Published on August 9, 2019        Author: 

This week Channel 4 News broadcast a remarkable story about a dissident who climbed onto the roof of the Bahraini Embassy in London. The man, Moosa Mohammed, was part of a larger group protesting planned executions in Bahrain, executions which have been condemned by human rights organisations. The protest and underlying cause are rightly at the centre of the story, and the broadcast captures the confusion and drama of the night in question. Mr Mohammed is accosted on the roof by embassy staff, appears to be beaten by a man with a stick, and, in his interview with Channel 4 News, asserts that the embassy staff threatened to throw him off the roof. But the broadcast is also remarkable for it shows, on cell phone footage, the Metropolitan Police breaking open the embassy doors and entering the premises.

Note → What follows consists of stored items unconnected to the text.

(* ===== verification/Sample.v ===== *)
(** * A concrete market

    A seven-decimal asset on hub 1, taken through creation, supply, borrowing and
    a year of accrual by running the contract's entrypoints, and a concrete token
    ledger with a flash-loan receiver that repays.  The theorems about the pool
    are applied to these states. *)

From S2P Require Import Prelude Errors FpCore Fp PoolTypes RatesCurve RatesScaling RatesAccrual PoolCache PoolInterest PoolOps PoolSafety PoolContract PoolSolvency ControllerTypes Risk LiqCurve LiqMath LiqPlan.
From stdpp Require Import base numbers list gmap.
From Stdlib Require Import ZArith Lia Bool.

Open Scope Z_scope.

Module Sample.

Definition controller : Address := mkAddress 1.
Definition usdc : Address := mkAddress 2.
Definition pool_address : Address := mkAddress 3.
Definition alice : Address := mkAddress 4.
Definition bot : Address := mkAddress 5.

Definition env_at (t : Z) : Env :=
  {| ledger_timestamp := t;
     current_contract_address := pool_address;
     authorized := fun a => bool_decide (a = controller) |}.

(** 2%/8%/60%/80% curve with kinks at 50% and 80%, cap at 95%, 10% reserve. *)
Definition params : MarketParamsRaw :=
  {| rp_max_borrow_rate := RAY;
     rp_base_borrow_rate := RAY / 100;
     rp_slope1 := RAY / 50;
     rp_slope2 := RAY / 10;
     rp_slope3 := RAY * 4 / 5;
     rp_mid_utilization := RAY / 2;
     rp_optimal_utilization := RAY * 4 / 5;
     rp_max_utilization := RAY * 19 / 20;
     rp_reserve_factor := 1000;
     rp_is_flashloanable := true;
     rp_flashloan_fee := 9;
     rp_asset_id := usdc;
     rp_asset_decimals := 7 |}.

Definition market : HubAssetKey := mkHubAssetKey 1 usdc.
Definition action (pos amount : Z) : PoolAction :=
  {| pa_position := mkScaledPosition pos; pa_amount := amount; pa_hub_asset := market |}.

Definition ok_or {A : Type} (d : A) (r : res A) : A :=
  match r with Ok a => a | Err _ => d end.

Definition pool0 : Pool := LiquidityPool.constructor controller.
Definition pool1 : Pool := ok_or pool0 (LiquidityPool.create_market (env_at 1000) pool0 1 params).

Definition supply_entry : PoolSupplyEntry := mkPoolSupplyEntry (action 0 10000000000).
Definition supplied := ok_or ([], pool1) (LiquidityPool.supply (env_at 1000) pool1 [supply_entry]).
Definition pool2 : Pool := supplied.2.

Definition borrow_entry : PoolBorrowEntry := mkPoolBorrowEntry (action 0 6000000000).
Definition borrowed := ok_or ([], pool2) (LiquidityPool.borrow (env_at 2000) pool2 alice [borrow_entry]).
Definition pool3 : Pool := borrowed.2.

(** A year later. *)
Definition year_later : Env := env_at 31558926.

(** ** A token ledger *)

Record TokenLedger : Type := mkTokenLedger {
  tl_balances : gmap (Address * Address) Z;
  tl_allowances : gmap (Address * Address * Address) Z
}.

Definition tl_balance (w : TokenLedger) (t a : Address) : Z := default 0 (tl_balances w !! (t, a)).

Definition tl_transfer (w : TokenLedger) (t from to : Address) (n : Z) : res TokenLedger :=
  if tl_balance w t from <? n then Err HostTrap
  else
    let b := <[(t, from) := tl_balance w t from - n]> (tl_balances w) in
    let w := mkTokenLedger b (tl_allowances w) in
    Ok (mkTokenLedger (<[(t, to) := tl_balance w t to + n]> b) (tl_allowances w)).

(** The receiver keeps the loan and approves principal plus fee. *)
#[export] Instance ledger_host : Host TokenLedger := {
  token_balance := tl_balance;
  token_transfer := tl_transfer;
  token_allowance := fun w t o s => default 0 (tl_allowances w !! (t, o, s));
  token_transfer_from := fun w t _ from to n => tl_transfer w t from to n;
  is_wasm_contract := fun _ a => bool_decide (a = bot);
  execute_flash_loan := fun r _ t amount fee pool _ pw =>
    Ok (pw.1, mkTokenLedger (tl_balances pw.2)
                (<[(t, r, pool) := amount + fee]> (tl_allowances pw.2)))
}.

#[export] Instance ledger_no_reentry : NoReentry TokenLedger.
Proof. split. simpl. congruence. Defined.

Definition tokens : TokenLedger :=
  mkTokenLedger (<[(usdc, pool_address) := 4000000000]> {[ (usdc, bot) := 5000000 ]}) ∅.

Lemma pool2_reachable : reachable (W := TokenLedger) pool2.
Proof.
  eapply reach_step; [eapply reach_step; [apply (reach_deploy controller)|]|].
  - eapply (step_create _ (env_at 1000) 1 params pool1); [|vm_compute; reflexivity].
    by vm_compute.
  - apply (step_supply _ (env_at 1000) [supply_entry] supplied.1). vm_compute. reflexivity.
Defined.

Lemma pool3_reachable : reachable (W := TokenLedger) pool3.
Proof.
  eapply reach_step; [apply pool2_reachable|].
  apply (step_borrow _ (env_at 2000) alice [borrow_entry] borrowed.1). vm_compute. reflexivity.
Defined.

Lemma pool2_inv : pool_inv pool2.
Proof. exact (reachable_inv (W := TokenLedger) _ pool2_reachable). Defined.

Lemma pool3_inv : pool_inv pool3.
Proof. exact (reachable_inv (W := TokenLedger) _ pool3_reachable). Defined.

End Sample.

(** ** Concrete liquidations

    An eight-decimal collateral and a seven-decimal debt asset at fixed prices, with
    a healthy, an unhealthy and an insolvent account.  The theorems about
    liquidations are applied to these. *)

Module LiqSample.

Definition btc : HubAssetKey := mkHubAssetKey 1 (mkAddress 10).
Definition usd : HubAssetKey := mkHubAssetKey 1 (mkAddress 11).
Definition spoke : Z := 7.

Definition spoke_cfg : SpokeConfig :=
  {| sc_is_deprecated := false;
     sc_liquidation_target_hf_wad := WAD * 105 / 100;
     sc_hf_for_max_bonus_wad := WAD * 8 / 10;
     sc_liquidation_bonus_factor_bps := 10000 |}.

(** [btc] costs 50,000 dollars, [usd] one. *)
Definition prices : gmap Address PriceFeedRaw :=
  <[asset btc := mkPriceFeedRaw (50000 * WAD) 8 0]> (<[asset usd := mkPriceFeedRaw WAD 7 0]> ∅).

Definition cache : Context :=
  {| ctx_token_prices := prices;
     ctx_market_index := fun _ => Ok (mkMarketIndexRaw (RAY * 12 / 10) (RAY * 11 / 10));
     ctx_spoke_assets := fun _ _ => None;
     ctx_spokes := fun id => if id =? spoke then Some spoke_cfg else None;
     ctx_min_borrow_collateral_usd_wad := 5 * WAD |}.

(** One supplied [btc] share at 75% LTV, 80% threshold, 5% bonus and 10% fees; its
    index makes it worth 55,000 dollars. *)
Definition collateral : AccountPositionRaw := mkAccountPositionRaw RAY 8000 500 7500 1000.

Definition account (debt : Z) : Account :=
  {| acc_owner := mkAddress 4;
     acc_spoke_id := spoke;
     acc_mode := Normal;
     supply_positions := [(btc, collateral)];
     borrow_positions := [(usd, mkDebtPositionRaw (debt * RAY))] |}.

(** Debts of 36,000, 45,600 and 60,000 dollars against a 44,000 dollar limit. *)
Definition healthy : Account := account 30000.
Definition unhealthy : Account := account 38000.
Definition insolvent : Account := account 50000.

(** Offers, in seven-decimal units. *)
Definition offer (amount : Z) : list HubPayment := [(usd, amount * 10000000)].
Definition small_offer : list HubPayment := [(usd, 10000000000); (usd, 25000000000)].

Definition plan_of (a : Account) (l : list HubPayment) : LiqMath.LiquidationPlan :=
  match LiqPlan.build_liquidation_plan a l cache with
  | Ok p => p
  | Err _ => LiqMath.mkLiquidationPlan (LiqMath.mkNormalizedRepaymentPlan [] [] 0 0 false false false) []
  end.

Lemma cache_ok : context_ok cache.
Proof.
  split.
  - intros a f H. unfold cached_price in H.
    apply rbind_Ok in H as (r & Hr & H). injection H as <-. apply of_option_Ok in Hr.
    change (ctx_token_prices cache) with prices in Hr. unfold prices in Hr.
    destruct (decide (a = asset btc)) as [->|N1].
    { rewrite lookup_insert_eq in Hr. injection Hr as <-. split; [zconst|]. split; zconst. }
    rewrite lookup_insert_ne in Hr by congruence.
    destruct (decide (a = asset usd)) as [->|N2].
    { rewrite lookup_insert_eq in Hr. injection Hr as <-. split; [zconst|]. split; zconst. }
    rewrite lookup_insert_ne in Hr by congruence. by rewrite lookup_empty in Hr.
  - intros h m H. unfold cached_market_index in H. simpl in H. injection H as <-.
    split; zconst.
Defined.

Lemma account_is_ok d : 0 <= d <= 100000 -> account_ok (account d).
Proof.
  intros Hd. split; simpl.
  - constructor; [|constructor]. unfold position_ok. simpl.
    assert (RAY <= i128_max) by zconst. assert (0 < RAY) by zconst. assert (BPS = 10000) by done.
    split_and!; lia.
  - constructor; [|constructor]. simpl. assert (0 < RAY) by zconst.
    assert (100000 * RAY <= i128_max) by zconst. nia.
Defined.

Lemma account_debts d :
  0 < d <= 100000 ->
  Forall (fun e => 0 < dpr_scaled_amount e.2 <= i128_max) (borrow_positions (account d)).
Proof.
  intros Hd. constructor; [|constructor]. simpl. assert (0 < RAY) by zconst.
  assert (100000 * RAY <= i128_max) by zconst. nia.
Defined.

End LiqSample.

To say it is rare to see the police of a receiving state breaking open the doors of a foreign embassy is an understatement. As the broadcast highlights, the inviolability of diplomatic premises is established in international law. In this post, I will discuss the legality under international law of the UK’s actions. For the purposes of the legal analysis I will assume both that there was, on an objective level, a threat to the life/bodily integrity of Mr Mohammed and that the police were acting on the back of their perception of that threat. This factual position is disputed by Bahrain. First, I set out the case that the UK’s actions were unlawful on the basis of the unconditional rule in Article 22(1) of the Vienna Convention on Diplomatic Relations. Second, I suggest that the better view is that the UK’s conduct was lawful, and discuss two routes to that conclusion. Third, I discuss the Bahraini Embassy’s statement.